Aim of the exercise
Only a number is expected: how many lines in the data below contain the word "once".

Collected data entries
-----

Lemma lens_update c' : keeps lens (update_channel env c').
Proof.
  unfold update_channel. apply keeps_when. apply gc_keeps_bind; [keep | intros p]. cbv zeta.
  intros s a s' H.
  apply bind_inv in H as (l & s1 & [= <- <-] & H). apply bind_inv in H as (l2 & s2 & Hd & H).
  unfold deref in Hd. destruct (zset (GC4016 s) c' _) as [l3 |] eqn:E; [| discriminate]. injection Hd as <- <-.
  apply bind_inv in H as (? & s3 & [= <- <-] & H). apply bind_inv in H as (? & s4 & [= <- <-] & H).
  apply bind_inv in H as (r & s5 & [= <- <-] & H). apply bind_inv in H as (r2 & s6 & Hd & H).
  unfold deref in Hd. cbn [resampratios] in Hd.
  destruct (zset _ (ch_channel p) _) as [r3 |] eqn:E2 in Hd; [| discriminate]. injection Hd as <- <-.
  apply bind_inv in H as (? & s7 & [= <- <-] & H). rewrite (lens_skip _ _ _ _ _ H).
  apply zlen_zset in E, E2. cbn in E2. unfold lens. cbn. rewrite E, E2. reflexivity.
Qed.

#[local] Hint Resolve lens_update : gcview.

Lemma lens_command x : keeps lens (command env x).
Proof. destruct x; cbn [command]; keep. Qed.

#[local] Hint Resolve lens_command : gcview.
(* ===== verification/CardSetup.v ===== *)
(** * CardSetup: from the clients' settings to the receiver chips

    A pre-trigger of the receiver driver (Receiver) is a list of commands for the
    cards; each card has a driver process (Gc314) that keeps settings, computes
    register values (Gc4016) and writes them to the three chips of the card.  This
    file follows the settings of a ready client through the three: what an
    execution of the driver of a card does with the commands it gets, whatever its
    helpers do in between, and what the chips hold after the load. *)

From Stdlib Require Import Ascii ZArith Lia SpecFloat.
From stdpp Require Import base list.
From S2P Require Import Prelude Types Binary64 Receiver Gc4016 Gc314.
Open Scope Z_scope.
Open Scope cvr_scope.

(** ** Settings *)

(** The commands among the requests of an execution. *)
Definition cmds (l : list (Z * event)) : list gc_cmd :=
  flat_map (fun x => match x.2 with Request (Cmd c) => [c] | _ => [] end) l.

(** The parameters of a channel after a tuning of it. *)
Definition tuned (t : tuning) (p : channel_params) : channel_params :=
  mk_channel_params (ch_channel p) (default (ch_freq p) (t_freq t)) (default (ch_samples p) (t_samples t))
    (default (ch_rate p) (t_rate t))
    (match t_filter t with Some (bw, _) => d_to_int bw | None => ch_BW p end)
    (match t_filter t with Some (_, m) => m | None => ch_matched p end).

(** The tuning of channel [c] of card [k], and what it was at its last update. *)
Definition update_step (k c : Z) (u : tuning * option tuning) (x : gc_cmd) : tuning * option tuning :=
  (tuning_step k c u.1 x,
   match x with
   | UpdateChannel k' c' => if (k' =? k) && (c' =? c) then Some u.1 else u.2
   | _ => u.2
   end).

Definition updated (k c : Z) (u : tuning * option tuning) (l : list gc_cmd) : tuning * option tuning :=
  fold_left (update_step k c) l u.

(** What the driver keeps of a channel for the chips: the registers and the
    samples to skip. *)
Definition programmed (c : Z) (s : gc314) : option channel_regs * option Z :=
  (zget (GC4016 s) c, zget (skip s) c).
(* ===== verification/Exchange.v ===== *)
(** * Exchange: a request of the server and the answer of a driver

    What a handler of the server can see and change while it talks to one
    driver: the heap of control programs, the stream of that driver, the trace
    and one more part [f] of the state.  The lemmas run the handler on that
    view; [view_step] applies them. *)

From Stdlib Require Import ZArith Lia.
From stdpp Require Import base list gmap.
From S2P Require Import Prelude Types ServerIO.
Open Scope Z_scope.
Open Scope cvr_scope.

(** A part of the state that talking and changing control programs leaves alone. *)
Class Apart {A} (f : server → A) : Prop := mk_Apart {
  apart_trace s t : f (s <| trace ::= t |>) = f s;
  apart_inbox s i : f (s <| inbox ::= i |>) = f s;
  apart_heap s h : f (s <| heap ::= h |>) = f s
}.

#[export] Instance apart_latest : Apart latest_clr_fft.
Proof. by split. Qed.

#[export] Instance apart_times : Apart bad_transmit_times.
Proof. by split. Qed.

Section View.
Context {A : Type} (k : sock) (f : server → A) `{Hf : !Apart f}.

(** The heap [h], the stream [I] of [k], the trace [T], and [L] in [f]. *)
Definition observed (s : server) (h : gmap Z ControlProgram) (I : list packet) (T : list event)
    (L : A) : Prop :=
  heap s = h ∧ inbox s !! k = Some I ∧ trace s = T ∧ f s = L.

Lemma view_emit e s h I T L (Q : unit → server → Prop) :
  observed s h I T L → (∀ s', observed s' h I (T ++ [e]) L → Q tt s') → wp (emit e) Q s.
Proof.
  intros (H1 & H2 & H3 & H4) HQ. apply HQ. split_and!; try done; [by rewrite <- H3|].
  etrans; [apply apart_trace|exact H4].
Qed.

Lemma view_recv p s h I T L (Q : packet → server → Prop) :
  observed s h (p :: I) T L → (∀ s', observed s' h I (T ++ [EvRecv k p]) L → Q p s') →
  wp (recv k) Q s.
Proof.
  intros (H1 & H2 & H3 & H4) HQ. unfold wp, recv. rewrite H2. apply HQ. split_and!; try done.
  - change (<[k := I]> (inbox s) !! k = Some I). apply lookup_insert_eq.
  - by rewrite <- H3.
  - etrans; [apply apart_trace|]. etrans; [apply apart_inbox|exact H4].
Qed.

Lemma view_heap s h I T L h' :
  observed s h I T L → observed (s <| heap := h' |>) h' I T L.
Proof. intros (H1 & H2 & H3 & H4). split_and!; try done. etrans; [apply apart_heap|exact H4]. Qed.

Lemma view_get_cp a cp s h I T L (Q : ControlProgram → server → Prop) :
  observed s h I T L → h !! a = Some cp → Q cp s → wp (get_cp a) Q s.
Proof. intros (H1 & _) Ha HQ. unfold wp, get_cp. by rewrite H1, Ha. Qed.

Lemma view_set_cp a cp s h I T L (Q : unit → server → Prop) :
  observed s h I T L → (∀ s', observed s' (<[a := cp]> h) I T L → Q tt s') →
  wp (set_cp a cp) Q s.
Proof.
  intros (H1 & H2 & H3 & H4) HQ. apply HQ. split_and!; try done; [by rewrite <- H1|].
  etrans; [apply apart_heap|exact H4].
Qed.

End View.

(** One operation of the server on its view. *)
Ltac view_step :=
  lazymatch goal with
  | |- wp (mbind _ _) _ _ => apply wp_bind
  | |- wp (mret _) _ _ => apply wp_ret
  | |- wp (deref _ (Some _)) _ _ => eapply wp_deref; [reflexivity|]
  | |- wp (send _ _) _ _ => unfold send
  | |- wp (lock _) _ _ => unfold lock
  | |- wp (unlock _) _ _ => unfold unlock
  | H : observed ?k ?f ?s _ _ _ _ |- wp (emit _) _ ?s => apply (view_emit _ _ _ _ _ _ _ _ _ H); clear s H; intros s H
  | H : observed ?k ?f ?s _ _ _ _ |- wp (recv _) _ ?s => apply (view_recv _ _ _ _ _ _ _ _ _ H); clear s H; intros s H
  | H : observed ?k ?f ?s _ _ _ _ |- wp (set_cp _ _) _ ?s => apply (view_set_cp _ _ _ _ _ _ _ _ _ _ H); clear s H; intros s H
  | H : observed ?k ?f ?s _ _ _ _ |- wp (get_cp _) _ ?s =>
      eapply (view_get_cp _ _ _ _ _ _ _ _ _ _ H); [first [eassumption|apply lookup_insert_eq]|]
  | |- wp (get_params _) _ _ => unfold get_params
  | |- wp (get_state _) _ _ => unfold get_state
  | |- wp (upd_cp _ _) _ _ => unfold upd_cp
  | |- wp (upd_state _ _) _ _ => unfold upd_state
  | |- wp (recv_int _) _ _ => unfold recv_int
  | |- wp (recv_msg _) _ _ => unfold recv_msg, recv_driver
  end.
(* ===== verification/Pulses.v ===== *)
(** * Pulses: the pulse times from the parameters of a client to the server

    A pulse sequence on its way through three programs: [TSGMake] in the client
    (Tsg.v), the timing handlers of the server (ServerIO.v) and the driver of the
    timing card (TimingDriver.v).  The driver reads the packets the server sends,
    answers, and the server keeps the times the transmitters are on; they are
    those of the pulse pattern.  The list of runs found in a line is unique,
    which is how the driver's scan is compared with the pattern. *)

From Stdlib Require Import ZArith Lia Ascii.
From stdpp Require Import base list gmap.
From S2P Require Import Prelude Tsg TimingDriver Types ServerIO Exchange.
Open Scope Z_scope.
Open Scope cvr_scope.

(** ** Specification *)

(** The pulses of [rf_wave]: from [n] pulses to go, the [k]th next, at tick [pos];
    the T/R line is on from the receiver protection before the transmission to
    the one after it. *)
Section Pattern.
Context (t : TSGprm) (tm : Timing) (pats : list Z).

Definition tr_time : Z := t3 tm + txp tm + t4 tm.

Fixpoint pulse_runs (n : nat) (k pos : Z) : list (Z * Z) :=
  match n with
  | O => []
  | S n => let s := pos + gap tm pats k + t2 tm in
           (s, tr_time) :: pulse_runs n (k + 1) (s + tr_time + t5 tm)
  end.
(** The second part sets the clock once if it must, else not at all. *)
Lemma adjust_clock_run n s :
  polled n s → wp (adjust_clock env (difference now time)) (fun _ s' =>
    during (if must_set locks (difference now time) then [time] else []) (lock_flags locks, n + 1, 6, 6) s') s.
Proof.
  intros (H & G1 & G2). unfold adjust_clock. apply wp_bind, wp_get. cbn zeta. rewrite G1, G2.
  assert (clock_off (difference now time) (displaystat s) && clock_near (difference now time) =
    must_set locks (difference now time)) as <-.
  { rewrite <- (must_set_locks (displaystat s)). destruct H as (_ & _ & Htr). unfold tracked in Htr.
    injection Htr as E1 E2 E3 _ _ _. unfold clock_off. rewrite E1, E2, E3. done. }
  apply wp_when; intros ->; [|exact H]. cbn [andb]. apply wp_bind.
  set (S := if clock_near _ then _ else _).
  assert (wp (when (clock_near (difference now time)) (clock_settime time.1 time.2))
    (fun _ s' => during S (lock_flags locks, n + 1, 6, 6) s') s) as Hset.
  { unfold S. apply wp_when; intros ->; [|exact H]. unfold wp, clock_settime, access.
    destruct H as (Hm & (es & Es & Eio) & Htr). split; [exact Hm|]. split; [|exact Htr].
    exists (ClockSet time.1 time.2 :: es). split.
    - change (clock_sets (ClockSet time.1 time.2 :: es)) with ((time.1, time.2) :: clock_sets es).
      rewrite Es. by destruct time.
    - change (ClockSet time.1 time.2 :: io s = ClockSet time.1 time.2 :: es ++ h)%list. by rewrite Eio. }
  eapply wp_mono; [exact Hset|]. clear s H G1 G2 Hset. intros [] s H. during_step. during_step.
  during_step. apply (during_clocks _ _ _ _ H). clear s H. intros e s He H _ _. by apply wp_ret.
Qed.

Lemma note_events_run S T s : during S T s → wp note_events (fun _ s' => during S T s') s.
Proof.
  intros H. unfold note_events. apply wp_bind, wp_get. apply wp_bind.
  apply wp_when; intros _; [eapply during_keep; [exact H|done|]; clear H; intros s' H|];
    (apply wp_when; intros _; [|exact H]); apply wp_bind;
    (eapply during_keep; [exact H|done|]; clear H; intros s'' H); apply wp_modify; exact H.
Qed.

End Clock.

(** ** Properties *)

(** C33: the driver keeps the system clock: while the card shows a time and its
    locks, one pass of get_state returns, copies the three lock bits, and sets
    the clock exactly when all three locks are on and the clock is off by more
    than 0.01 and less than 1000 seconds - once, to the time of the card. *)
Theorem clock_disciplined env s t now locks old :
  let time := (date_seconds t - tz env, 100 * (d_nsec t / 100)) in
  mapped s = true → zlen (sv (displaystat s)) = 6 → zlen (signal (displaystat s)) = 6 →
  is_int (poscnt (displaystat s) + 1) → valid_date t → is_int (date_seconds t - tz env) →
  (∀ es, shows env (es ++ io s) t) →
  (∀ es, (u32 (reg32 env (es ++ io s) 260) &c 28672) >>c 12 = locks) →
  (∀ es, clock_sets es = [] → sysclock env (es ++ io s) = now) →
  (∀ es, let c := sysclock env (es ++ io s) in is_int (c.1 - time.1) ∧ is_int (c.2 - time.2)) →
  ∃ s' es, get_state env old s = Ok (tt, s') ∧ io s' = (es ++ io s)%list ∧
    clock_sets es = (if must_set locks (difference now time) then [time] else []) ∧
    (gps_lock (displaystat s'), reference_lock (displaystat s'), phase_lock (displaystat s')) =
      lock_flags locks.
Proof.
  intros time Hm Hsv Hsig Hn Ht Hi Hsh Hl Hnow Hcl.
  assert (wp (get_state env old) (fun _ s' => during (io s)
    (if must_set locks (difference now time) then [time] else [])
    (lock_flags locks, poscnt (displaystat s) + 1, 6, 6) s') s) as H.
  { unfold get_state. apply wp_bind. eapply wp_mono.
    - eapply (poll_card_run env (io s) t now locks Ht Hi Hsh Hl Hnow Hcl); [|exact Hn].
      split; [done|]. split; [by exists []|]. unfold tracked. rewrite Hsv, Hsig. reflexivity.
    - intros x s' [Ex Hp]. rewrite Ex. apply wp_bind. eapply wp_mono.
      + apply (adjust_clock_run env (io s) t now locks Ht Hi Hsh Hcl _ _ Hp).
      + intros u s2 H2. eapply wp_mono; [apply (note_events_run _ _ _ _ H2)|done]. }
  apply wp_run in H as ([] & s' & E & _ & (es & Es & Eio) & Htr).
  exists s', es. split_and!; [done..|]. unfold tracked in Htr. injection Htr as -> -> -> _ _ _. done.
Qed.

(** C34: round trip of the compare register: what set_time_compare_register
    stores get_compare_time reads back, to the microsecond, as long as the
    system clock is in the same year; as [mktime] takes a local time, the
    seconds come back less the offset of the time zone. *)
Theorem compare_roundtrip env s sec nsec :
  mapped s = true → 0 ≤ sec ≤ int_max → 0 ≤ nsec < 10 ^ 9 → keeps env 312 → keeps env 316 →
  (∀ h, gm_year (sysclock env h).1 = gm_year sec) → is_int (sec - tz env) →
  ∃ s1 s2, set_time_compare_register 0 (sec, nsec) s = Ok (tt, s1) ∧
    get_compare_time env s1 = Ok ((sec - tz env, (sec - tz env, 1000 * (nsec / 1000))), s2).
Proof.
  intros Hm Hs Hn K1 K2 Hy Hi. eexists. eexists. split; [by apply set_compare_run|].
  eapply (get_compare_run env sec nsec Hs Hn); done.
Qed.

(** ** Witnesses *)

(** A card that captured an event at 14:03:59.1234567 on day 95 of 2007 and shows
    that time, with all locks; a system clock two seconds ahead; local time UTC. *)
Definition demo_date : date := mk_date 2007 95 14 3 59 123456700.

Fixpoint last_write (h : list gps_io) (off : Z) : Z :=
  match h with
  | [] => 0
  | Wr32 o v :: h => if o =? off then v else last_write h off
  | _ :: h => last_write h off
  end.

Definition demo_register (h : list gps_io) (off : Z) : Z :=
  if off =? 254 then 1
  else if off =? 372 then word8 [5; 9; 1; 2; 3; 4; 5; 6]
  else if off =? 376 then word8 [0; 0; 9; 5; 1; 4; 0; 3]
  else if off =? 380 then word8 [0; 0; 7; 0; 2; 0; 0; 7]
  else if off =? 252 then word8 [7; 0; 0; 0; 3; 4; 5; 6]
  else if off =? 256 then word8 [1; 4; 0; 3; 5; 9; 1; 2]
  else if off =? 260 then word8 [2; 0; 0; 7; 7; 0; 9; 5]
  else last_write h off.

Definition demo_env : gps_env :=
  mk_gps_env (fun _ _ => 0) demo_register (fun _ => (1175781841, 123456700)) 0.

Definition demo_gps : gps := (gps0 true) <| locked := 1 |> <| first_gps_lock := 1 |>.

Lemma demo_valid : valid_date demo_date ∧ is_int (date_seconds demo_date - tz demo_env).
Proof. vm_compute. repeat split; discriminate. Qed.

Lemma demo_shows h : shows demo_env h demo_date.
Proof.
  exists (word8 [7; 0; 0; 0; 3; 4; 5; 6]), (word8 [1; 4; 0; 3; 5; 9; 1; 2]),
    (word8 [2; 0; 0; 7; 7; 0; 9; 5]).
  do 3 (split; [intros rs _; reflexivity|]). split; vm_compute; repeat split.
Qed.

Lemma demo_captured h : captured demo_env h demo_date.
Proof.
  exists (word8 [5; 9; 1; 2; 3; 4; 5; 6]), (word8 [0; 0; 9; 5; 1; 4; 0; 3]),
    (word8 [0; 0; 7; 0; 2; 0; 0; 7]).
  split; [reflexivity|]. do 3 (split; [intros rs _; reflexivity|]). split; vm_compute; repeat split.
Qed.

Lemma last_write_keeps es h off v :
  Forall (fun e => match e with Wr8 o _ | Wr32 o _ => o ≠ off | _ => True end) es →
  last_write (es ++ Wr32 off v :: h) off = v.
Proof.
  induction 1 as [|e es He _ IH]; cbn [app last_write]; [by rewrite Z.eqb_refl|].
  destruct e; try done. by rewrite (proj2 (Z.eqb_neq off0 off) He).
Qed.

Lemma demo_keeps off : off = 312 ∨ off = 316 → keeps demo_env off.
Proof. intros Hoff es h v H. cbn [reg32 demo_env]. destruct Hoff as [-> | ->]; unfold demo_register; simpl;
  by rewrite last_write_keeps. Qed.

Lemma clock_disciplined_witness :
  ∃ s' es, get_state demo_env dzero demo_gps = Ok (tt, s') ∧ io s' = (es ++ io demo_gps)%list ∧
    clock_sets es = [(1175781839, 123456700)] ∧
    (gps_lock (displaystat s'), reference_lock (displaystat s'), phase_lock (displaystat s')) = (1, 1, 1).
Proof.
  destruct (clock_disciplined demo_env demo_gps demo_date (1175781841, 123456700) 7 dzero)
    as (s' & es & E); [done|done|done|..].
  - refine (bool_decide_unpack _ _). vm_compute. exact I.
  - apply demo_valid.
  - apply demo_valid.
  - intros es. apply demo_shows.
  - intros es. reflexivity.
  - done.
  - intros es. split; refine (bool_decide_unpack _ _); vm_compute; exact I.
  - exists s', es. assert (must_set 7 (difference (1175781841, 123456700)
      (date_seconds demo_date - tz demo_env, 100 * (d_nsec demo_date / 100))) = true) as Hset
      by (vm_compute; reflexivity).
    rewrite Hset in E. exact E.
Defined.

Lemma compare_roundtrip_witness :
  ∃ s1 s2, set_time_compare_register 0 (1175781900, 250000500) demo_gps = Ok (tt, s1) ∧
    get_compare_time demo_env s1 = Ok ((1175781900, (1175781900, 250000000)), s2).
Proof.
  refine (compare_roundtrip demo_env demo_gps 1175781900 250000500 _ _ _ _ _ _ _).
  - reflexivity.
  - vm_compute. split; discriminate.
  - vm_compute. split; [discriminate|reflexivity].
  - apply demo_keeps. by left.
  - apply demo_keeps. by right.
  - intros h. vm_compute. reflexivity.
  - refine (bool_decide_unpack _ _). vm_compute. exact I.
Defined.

-----

Exercise response
2